Inevitable


I’ve written, before, about Miss Lucy…

She was among the first patients assigned to me when I began work as a hospice volunteer. As I recall, I fell in love during our first visit.

Miss Lucy loved flowers…all flowers. Most appreciated was the large pot of mauve hydrangeas I tucked into a corner of her window last spring. She liked the curtains opened.

There was a small, unattended bird feeder just outside the window. I always wondered if birds would perch there if I filled it. I bought the seed, tossing it into the trunk of my car amongst an assortment of variously filled, environmentally friendly grocery sacks. I wonder if it’s still there…

Miss Lucy died two weeks ago. Ironically, after a year of service, she had been removed from hospice care about a month before.

After completing a six-week hospice volunteer course, the director presented me with a pre-printed “Certificate of Completion”, asking that I hold still while her photographer shot smiling stills of the occasion. A couple of weeks later, a glossy newsletter appeared in my mailbox. I made the cover.

None of the available assignments were convenient, so I accepted the least burdensome; three women housed in a nursing home thirty minutes from my house. Adding to my convenience, two of my patients shared a room.

Ms. Blackmon occupied the far bed, though until the last, I only saw her bent double in a wheelchair. The director cautioned me not to expect too much. Ms. Blackmon was uncommunicative. I watched as she spoon-fed Bible verses, and cranked the volume on gospel music acquiesced to through silence.

The next week, I visited the girls’ room alone, bypassing her sleeping room-mate in my approach to Ms. Blackmon. Remembering the sneer pinching her chapped lips as Jim Nabors crooned “How Great Thou Art”, I ignored the CD player and began to talk.

“How are you today?”

“Did you eat your breakfast?”

“Was it good?”

“No? Well, it wasn’t like it was at home, was it?”
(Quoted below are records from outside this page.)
Definition validateFreshness (key : option CapabilityKey) (observedAt validUntil : option Timestamp)
    (now : time) (requireCurrent : bool) : result () :=
  match observedAt with
  | None => Err (Errorf "observed_at is required" [])
  | Some _ =>
      maxValidity ← max_validity key;
      if maxValidity =? 0 then
        match validUntil with
        | Some _ => Err (Errorf "non-expiring observation cannot set valid_until" [])
        | None => Ok ()
        end
      else
        match validUntil with
        | None => Err (Errorf "expiring observation is missing valid_until" [])
        | Some _ =>
            let observed := AsTime observedAt in
            let expires := AsTime validUntil in
            if negb (After expires observed) || After expires (Add observed maxValidity)
            then Err (Errorf "valid_until is outside the definition freshness bound" [])
            else if requireCurrent && negb (After expires now)
            then Err (Errorf "capability observation is expired" [])
            else Ok ()
        end
  end.
(** The platform capabilities a workload needs. *)
Definition needed (input : RequirementInput) (p : PlatformCapability) : bool :=
  match p with
  | PC_DNS_POLICY_ENFORCEMENT => input.(ri_RequiresDNSPolicyEnforcement)
  | PC_STRICT_EGRESS_ENFORCEMENT => input.(ri_RequiresStrictEgressEnforcement)
  | PC_NETWORK_BRIDGE => needs_backend input ["bridge"; "iptables"]
  | PC_NETWORK_BPFNET => needs_backend input ["bpfnet"; "ebpf"]
  | PC_RUNSC_MEMORY_HARD_LIMIT => 0 <? input.(ri_MemoryLimitBytes)
  | PC_RUNSC_EPHEMERAL_STORAGE_HARD_LIMIT =>
      input.(ri_RootfsWritable) || (0 <? input.(ri_EphemeralStorageLimitBytes))
  | PC_ROOTFS_LOWER_EROFS => input.(ri_EROFSBacking)
  | PC_ROOTFS_SNAPSHOT => input.(ri_RootfsSnapshot)
  | _ => false
  end.

Lemma elem_of_when {A} (b : bool) (x y : A) : y ∈ when b x <-> b = true /\ y = x.
Proof. destruct b; simpl; set_solver. Qed.

Lemma network_keys_elem input defer l p :
  network_keys input defer = Ok l ->
  PlatformKey p ∈ l <->
  (p = PC_NETWORK_BRIDGE /\ needs_backend input ["bridge"; "iptables"] = true) \/
  (p = PC_NETWORK_BPFNET /\ needs_backend input ["bpfnet"; "ebpf"] = true).
Proof.
  unfold network_keys, needs_backend, lower_trim, PlatformKey. cbn [existsb].
  destruct (String.eqb (ToLower (TrimSpace (ri_NetworkMode input))) "host").
  { intros [= <-]. simpl. set_solver. }
  remember (ToLower (TrimSpace (ri_NetworkBackend input))) as b eqn:Hb. clear Hb.
  case_match eqn:E1; [discriminate|].
  destruct (String.eqb_spec b ""); [intros [= <-]; subst b; simpl; set_solver|].
  destruct (String.eqb_spec b "bridge"), (String.eqb_spec b "iptables"),
    (String.eqb_spec b "bpfnet"), (String.eqb_spec b "ebpf"); simpl; try congruence;
    intros [= <-]; set_solver.
Qed.

Lemma network_keys_platform input defer l k :
  network_keys input defer = Ok l -> k ∈ l -> exists p, k = PlatformKey p.
Proof.
  unfold network_keys. intros Hl. repeat case_match; simplify_eq; set_solver.
Qed.

Lemma requirement_keys_fold keys st st' :
  foldM ValidateRequirementKeys_step st keys = Ok st' ->
  Forall (fun k => IsWorkloadRequirement k = true) keys /\
  NoDup (map KeyID_or_empty keys) /\ (forall k, k ∈ keys -> KeyID_or_empty k ∉ st.(ks_seen)).
Proof.
  revert st. induction keys as [|k keys IH]; intros st; cbn [foldM map];
    [intros _; split; [constructor|split; [constructor|set_solver]]|].
  intros Hf. apply bind_Ok in Hf as (s1 & Hk & Hf). apply IH in Hf as (Hw & Hnd & Hnew).
  unfold ValidateRequirementKeys_step in Hk. apply bind_Ok in Hk as (id & Hid & Hk).
  assert (Hke : KeyID_or_empty k = id) by (unfold KeyID_or_empty; by rewrite Hid).
  destruct (IsWorkloadRequirement k) eqn:Hwk; [|discriminate Hk]. cbn [negb] in Hk.
  case_bool_decide as Hseen; [discriminate Hk|].
  assert (Hs : s1.(ks_seen) = {[id]} ∪ st.(ks_seen)).
  { destruct (GetExtension k); [case_bool_decide; [discriminate Hk|]|]; by injection Hk as <-. }
  rewrite Hs in Hnew. split; [by constructor|]. rewrite Hke. split.
  - constructor; [|done]. intros Hin. apply list_elem_of_fmap in Hin as (k' & E & Hk').
    specialize (Hnew k' Hk'). set_solver.
  - intros k' [->|Hk']%elem_of_cons; [by rewrite Hke|]. specialize (Hnew k' Hk'). set_solver.
Qed.

Lemma ValidateRequirementKeys_ok keys :
  ValidateRequirementKeys keys = Ok () ->
  Forall (fun k => IsWorkloadRequirement k = true) keys /\ NoDup (map KeyID_or_empty keys).
Proof.
  unfold ValidateRequirementKeys. case_match; [discriminate|]. intros Hf.
  apply bind_Ok in Hf as (st & Hf & _). by apply requirement_keys_fold in Hf as (? & ? & _).
Qed.

Lemma key_less_strict_weak : strict_weak key_less.
Proof.
  split; unfold key_less; intros *; [apply string_lt_asym|].
  apply (sw_trans _ string_lt_strict_weak).
Qed.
The next week I plucked Shane, ripe from the football field, to join me.

“How are you today?”

“Did you eat your lunch?”

“This is my son, Shane. He plays football. Do you like football?”

All at once, Ms. Blackmon’s back straightened, slightly. Her eyes, under a blue, hand-crocheted skullcap, sparkled.
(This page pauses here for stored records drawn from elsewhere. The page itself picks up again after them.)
Lemma evaluateCandidate_inv e record base now ev :
  evaluateCandidate e (Some record) (Some base) now = Some ev ->
  exists request err, ResolveRequestForNode (Some base) record.(nr_Summary) now = (Some request, err) /\
    request.(rq_Network) = base.(rq_Network) /\ ev.(e_NodeID) = record.(nr_NodeID) /\
    ev.(e_State) = (if (0 <? length (rejection_reasons e record request err now))%nat
                    then CandidateStateRejected else CandidateStateEligible) /\
    ev.(e_RejectionReasons) = dedupeRejectionReasons (rejection_reasons e record request err now).
Proof.
  unfold evaluateCandidate.
  destruct (ResolveRequestForNode (Some base) (nr_Summary record) now) as [[request|] err] eqn:E; [|discriminate].
  intros [= <-]. exists request, err. split; [done|]. split.
  - unfold ResolveRequestForNode in E. destruct (if non_nil _ then _ else _) in E; by simplify_eq.
  - split; [done|]. split; [done|]. simpl. by destruct (rejection_reasons e record request err now).
Qed.

(** C30: a node is eligible for a request exactly when it passes every check
    ([node_fit]: active, fresh heartbeat and summary, schedulable state,
    matching labels, ready components, a valid and unexhausted memory budget,
    an available observation for each derived capability, and enough
    allocatable resources); a node that is not is rejected with at least one
    concrete reason. *)
Theorem evaluateCandidate_eligible_iff e record base now ev request err :
  evaluateCandidate e (Some record) (Some base) now = Some ev ->
  ResolveRequestForNode (Some base) record.(nr_Summary) now = (Some request, err) ->
  (ev.(e_State) = CandidateStateEligible <-> node_fit e record request err now) /\
  (ev.(e_State) = CandidateStateEligible <-> ev.(e_RejectionReasons) = []) /\
  (ev.(e_State) <> CandidateStateEligible -> ev.(e_State) = CandidateStateRejected).
Proof.
  intros Hev Hres. destruct (evaluateCandidate_inv _ _ _ _ _ Hev) as (r' & err' & Hres' & _ & _ & -> & ->).
  rewrite Hres in Hres'. injection Hres' as <- <-. rewrite <- rejection_reasons_nil.
  rewrite (dedupe_nil _ (rejection_reasons_specified e record request err now)).
  by destruct (rejection_reasons e record request err now).
Qed.

(** ** The selector *)
Definition ids_trimmed (registry : Registry) : Prop :=
  forall nid rec, registry !! nid = Some rec -> TrimSpace nid = nid.

Lemma by_id_lookup (key : NodeRecord -> string) l k r :
  NoDup (map key l) -> by_id key l !! k = Some r <-> r ∈ l /\ key r = k.
Proof.
  unfold by_id. assert (Hg : forall l (m : gmap string NodeRecord), NoDup (map key l) ->
    (forall x, x ∈ l -> m !! key x = None) ->
    fold_left (fun m r => <[key r := r]> m) l m !! k = Some r <-> m !! k = Some r \/ (r ∈ l /\ key r = k)).
  { clear l. induction l as [|x l IH]; intros m Hnd Hm; cbn [fold_left]; [set_solver|].
    cbn [map] in Hnd. apply NoDup_cons in Hnd as [Hx Hnd]. rewrite IH; [|done|].
    - rewrite lookup_insert_Some, elem_of_cons. split.
      + intros [[[<- <-]|[Hne Hk]]|[Hr <-]]; naive_solver.
      + intros [Hk|[[->|Hr] <-]]; [|naive_solver..]. left. right. split; [|done].
        intros <-. rewrite Hm in Hk; [done|set_solver].
    - intros y Hy. rewrite lookup_insert_ne; [apply Hm; set_solver|].
      intros E. apply Hx. rewrite E. by apply list_elem_of_fmap_2. }
  intros Hnd. rewrite Hg; [|done|intros; apply lookup_empty]. rewrite lookup_empty. set_solver.
Qed.

Section selector.
Context (registry : Registry) (engine : Engine) (req : Request) (now : time).
Context (Hkeyed : registry_keyed registry) (Htrim : ids_trimmed registry).
Context (Hnet : req.(rq_Network) <> "host").

Definition eligible_record (rec : NodeRecord) : Prop :=
  exists ev, evaluateCandidate engine (Some rec) (Some req) now = Some ev /\
             ev.(e_State) = CandidateStateEligible.

(** What a returned candidate binds together. *)
Record candidate_of (c : Candidate) : Prop := {
  co_record : registry !! c.(c_Record).(nr_NodeID) = Some c.(c_Record);
  co_evaluation : c.(c_Evaluation) = evaluateCandidate engine (Some c.(c_Record)) (Some req) now;
  co_base : c.(c_BaseRequest) = Some req;
  co_request : ResolveRequestForNode (Some req) c.(c_Record).(nr_Summary) now = (c.(c_Request), None) }.

Lemma snapshot_elem rec : rec ∈ Snapshot registry <-> registry !! rec.(nr_NodeID) = Some rec.
Proof.
  unfold Snapshot. rewrite elem_of_sort_slice, list_elem_of_fmap. setoid_rewrite elem_of_map_to_list'. split.
  - intros ([nid rec'] & -> & Hr). simpl in *. by rewrite (Hkeyed _ _ Hr).
  - intros Hr. by exists (rec.(nr_NodeID), rec).
Qed.

Lemma snapshot_ids : NoDup (map nr_NodeID (Snapshot registry)).
Proof.
  unfold Snapshot.
  assert (Hp : map nr_NodeID (sort_slice record_less (map snd (map_to_list registry)))
               ≡ₚ map fst (map_to_list registry)).
  { etrans; [apply Permutation_map, sort_slice_perm|]. rewrite map_map.
    assert (Hfg : Forall (fun p => nr_NodeID p.2 = p.1) (map_to_list registry)).
    { apply Forall_forall. intros [nid rec] Hin. apply elem_of_map_to_list in Hin. by apply Hkeyed. }
    induction Hfg as [|p l Hp _ IH]; cbn [map]; [done|]. by rewrite Hp, IH. }
  rewrite Hp. apply NoDup_fst_map_to_list.
Qed.

Lemma snapshot_trim rec : rec ∈ Snapshot registry -> TrimSpace rec.(nr_NodeID) = rec.(nr_NodeID).
Proof. rewrite snapshot_elem. apply Htrim. Qed.

Lemma snapshot_by_id rec :
  rec ∈ Snapshot registry -> by_id nr_NodeID (Snapshot registry) !! TrimSpace rec.(nr_NodeID) = Some rec.
Proof.
  intros Hr. rewrite (snapshot_trim _ Hr). apply by_id_lookup; [apply snapshot_ids|done].
Qed.

Lemma snapshot_by_trimmed_id rec :
  rec ∈ Snapshot registry ->
  by_id (fun r => TrimSpace r.(nr_NodeID)) (Snapshot registry) !! TrimSpace rec.(nr_NodeID) = Some rec.
Proof.
  intros Hr. apply by_id_lookup; [|done].
  assert (map (fun r => TrimSpace (nr_NodeID r)) (Snapshot registry) = map nr_NodeID (Snapshot registry))
    as ->; [|apply snapshot_ids].
  apply map_ext_in. intros r Hin. apply snapshot_trim. by apply list_elem_of_In.
Qed.

Lemma planned_elem ev :
  ev ∈ planned engine (Snapshot registry) (Some req) now <->
  exists rec, rec ∈ Snapshot registry /\ evaluateCandidate engine (Some rec) (Some req) now = Some ev.
Proof. unfold planned. rewrite list_elem_of_omap. naive_solver. Qed.

(** An eligible node's request resolved without error. *)
Lemma eligible_resolves rec ev :
  evaluateCandidate engine (Some rec) (Some req) now = Some ev -> ev.(e_State) = CandidateStateEligible ->
  exists request, ResolveRequestForNode (Some req) rec.(nr_Summary) now = (Some request, None).
Proof.
  intros Hev Hst. destruct (evaluateCandidate_inv _ _ _ _ _ Hev) as (request & err & Hres & Hn & _ & Hs & _).
  exists request. rewrite Hs in Hst.
  assert (Hnil : rejection_reasons engine rec request err now = []).
  { by destruct (rejection_reasons engine rec request err now). }
  apply rejection_reasons_nil in Hnil. rewrite Hres, (nf_network _ _ _ _ _ Hnil); [done|]. by rewrite Hn.
Qed.

Lemma eligible_fold evs acc :
  (forall ev, ev ∈ evs -> ev ∈ planned engine (Snapshot registry) (Some req) now /\
                          ev.(e_State) = CandidateStateEligible) ->
  exists cs, foldM (eligible_candidate (by_id nr_NodeID (Snapshot registry)) req now) acc evs = Ok (acc ++ cs) /\
    map c_Evaluation cs = map Some evs /\ Forall candidate_of cs.
Proof.
  revert acc. induction evs as [|ev evs IH]; intros acc Hall; cbn [foldM].
  { exists []. by rewrite app_nil_r. }
  destruct (Hall ev) as [Hin Hst]; [set_solver|]. apply planned_elem in Hin as (rec & Hrec & Hev).
  destruct (evaluateCandidate_inv _ _ _ _ _ Hev) as (_ & _ & _ & _ & Hid & _).
  destruct (eligible_resolves _ _ Hev Hst) as [request Hres].
  set (c := mkCandidate rec (Some ev) (Some req) (Some request)).
  assert (eligible_candidate (by_id nr_NodeID (Snapshot registry)) req now acc ev = Ok (acc ++ [c])) as ->.
  { unfold eligible_candidate. rewrite Hid, (snapshot_by_id _ Hrec). cbn [requestForCandidate]. by rewrite Hres. }
  destruct (IH (acc ++ [c])) as (cs & Hf & Hm & Hcs); [set_solver|].
  exists (c :: cs). cbn [mbind result_bind]. rewrite Hf, <- app_assoc. split; [done|].
  split; [simpl; by rewrite Hm|]. constructor; [|done].
  split; cbn; [by apply snapshot_elem|done..].
Qed.

Lemma retryable_elem rejected c :
  (forall ev, ev ∈ rejected -> ev ∈ planned engine (Snapshot registry) (Some req) now) ->
  c ∈ retryableCandidatesFromRejected (Snapshot registry) rejected req now ->
  candidate_of c /\ exists ev, ev ∈ rejected /\ c.(c_Evaluation) = Some ev /\
    retryableRejection ev.(e_RejectionReasons) = true.
Proof.
  intros Hrej. unfold retryableCandidatesFromRejected. case_match; [set_solver|].
  rewrite list_elem_of_omap. intros (ev & Hin & Hc).
  destruct (retryableRejection (e_RejectionReasons ev)) eqn:Hr; [|discriminate]. cbn [negb] in Hc.
  destruct (proj1 (planned_elem ev) (Hrej ev Hin)) as (rec & Hrec & Hev).
  destruct (evaluateCandidate_inv _ _ _ _ _ Hev) as (_ & _ & _ & _ & Hid & _).
  rewrite Hid, (snapshot_by_trimmed_id _ Hrec) in Hc. cbn [requestForCandidate] in Hc.
  destruct (ResolveRequestForNode (Some req) (nr_Summary rec) now) as [request [e|]] eqn:Hres; [discriminate|].
  injection Hc as <-. split; [|by exists ev].
  split; cbn; [by apply snapshot_elem|done..].
Qed.

Lemma eligible_map_lookup cs evs ev :
  map c_Evaluation cs = map Some evs -> ev ∈ evs -> exists c, c ∈ cs /\ c.(c_Evaluation) = Some ev.
Proof.
  intros Hm Hin. assert (Hs : Some ev ∈ map c_Evaluation cs).
  { rewrite Hm. by apply list_elem_of_fmap_2. }
  apply list_elem_of_fmap in Hs as (c & Hc & Hin'). by exists c.
Qed.

Lemma SelectCandidates_cases :
  (exists cs evs, SelectCandidates registry engine req now = Ok cs /\ cs <> [] /\ Forall candidate_of cs /\
     map c_Evaluation cs = map Some evs /\ StronglySorted (not_after eval_less) evs /\
     (forall ev, ev ∈ evs <-> ev ∈ planned engine (Snapshot registry) (Some req) now /\
                              ev.(e_State) = CandidateStateEligible)) \/
  ((forall ev, ev ∈ planned engine (Snapshot registry) (Some req) now -> ev.(e_State) <> CandidateStateEligible) /\
   exists rejected, (forall ev, ev ∈ rejected <-> ev ∈ planned engine (Snapshot registry) (Some req) now) /\
     let retryable := retryableCandidatesFromRejected (Snapshot registry) rejected req now in
     SelectCandidates registry engine req now =
       (if (length retryable =? 0)%nat then Err (NoEligibleNodeError req rejected) else Ok retryable)).
Proof.
  unfold SelectCandidates, planEligibleCandidates, Plan.
  set (pl := planned engine (Snapshot registry) (Some req) now).
  set (evs := sort_slice eval_less (List.filter is_eligible pl)).
  assert (Hevs : forall ev, ev ∈ evs <-> ev ∈ pl /\ ev.(e_State) = CandidateStateEligible).
  { intros ev. unfold evs. rewrite elem_of_sort_slice, !list_elem_of_In, filter_In.
    unfold is_eligible. by rewrite bool_decide_eq_true. }
  destruct (Nat.eqb_spec (length evs) 0) as [Hz|Hz].
  - right. apply nil_length_inv in Hz. split.
    { intros ev Hin Hst. assert (ev ∈ evs) as Hx by (by apply Hevs). rewrite Hz in Hx. set_solver. }
    eexists. split; [|cbn [mbind result_bind]; reflexivity].
    intros ev. rewrite elem_of_sort_slice, !list_elem_of_In, filter_In. split; [by intros [? _]|].
    intros Hin. split; [done|]. apply negb_true_iff, bool_decide_eq_false. intros Hst.
    assert (ev ∈ evs) as Hx by (apply Hevs; split; [by apply list_elem_of_In|done]).
    rewrite Hz in Hx. set_solver.
  - left. destruct (eligible_fold evs []) as (cs & Hf & Hm & Hcs); [intros ev; apply Hevs|].
    rewrite Hf. cbn [app mbind result_bind].
    assert (Hlen : length cs = length evs).
    { rewrite <- (length_map c_Evaluation), Hm. apply length_map. }
    rewrite Hlen, (proj2 (Nat.eqb_neq _ _) Hz). cbn [mbind result_bind].
    rewrite Hlen, (proj2 (Nat.eqb_neq _ _) Hz). exists cs, evs. split; [done|].
    split; [intros ->; by simpl in Hlen|]. do 2 (split; [done|]). split; [|done].
    apply sort_slice_sorted, eval_less_strict_weak.
Qed.
End selector.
“I like football.” And, just as quickly, her back regained its inquisitory posture.

Her room-mate, Savannah, had given up. Her family was present during my first visit. Savannah sat on the side of the bed, leaning slightly against her daughter’s prominent shoulder, as she raised a spoonful of pabulum in the direction of her mother’s mouth. As we approached, Savannah managed a weak, drooling smile, while her daughter encouraged us to call her “if you ever need anything”. In the seven months I visited Savannah, it was to be the only time I ever saw her daughter.

In the interest of jumping the highest hurdle early, I always crossed to Ms. Blackmon first. As her head descended again in the direction of her lap, I smoothed the blanket covering Savannah, before perching, gingerly, on the edge of her bed. Often, an untouched tray of food crowded my perch.

“Savannah?” She always appeared to be sleeping.

“Savannah? It’s Stacye. Your lunch is here. Wake up and let’s eat some lunch, ok?”

She always woke with a smile, preceding the same three words.

“I’m so tired.” Pernicious anemia stole the volume from Savannah’s speech.

“I know, honey. Should I let you sleep?”

Sometimes she didn’t even bother to answer, turning into her pillow with drawn eyes. Sometimes, though, she tried.

A slight lift of her bonneted head from the pillow was my signal. Taking her shoulders, I helped her up before swiveling her kneels into a sitting position beside me. Savannah was a fan of iced tea. She ate very little, but her tea glass was almost always drained.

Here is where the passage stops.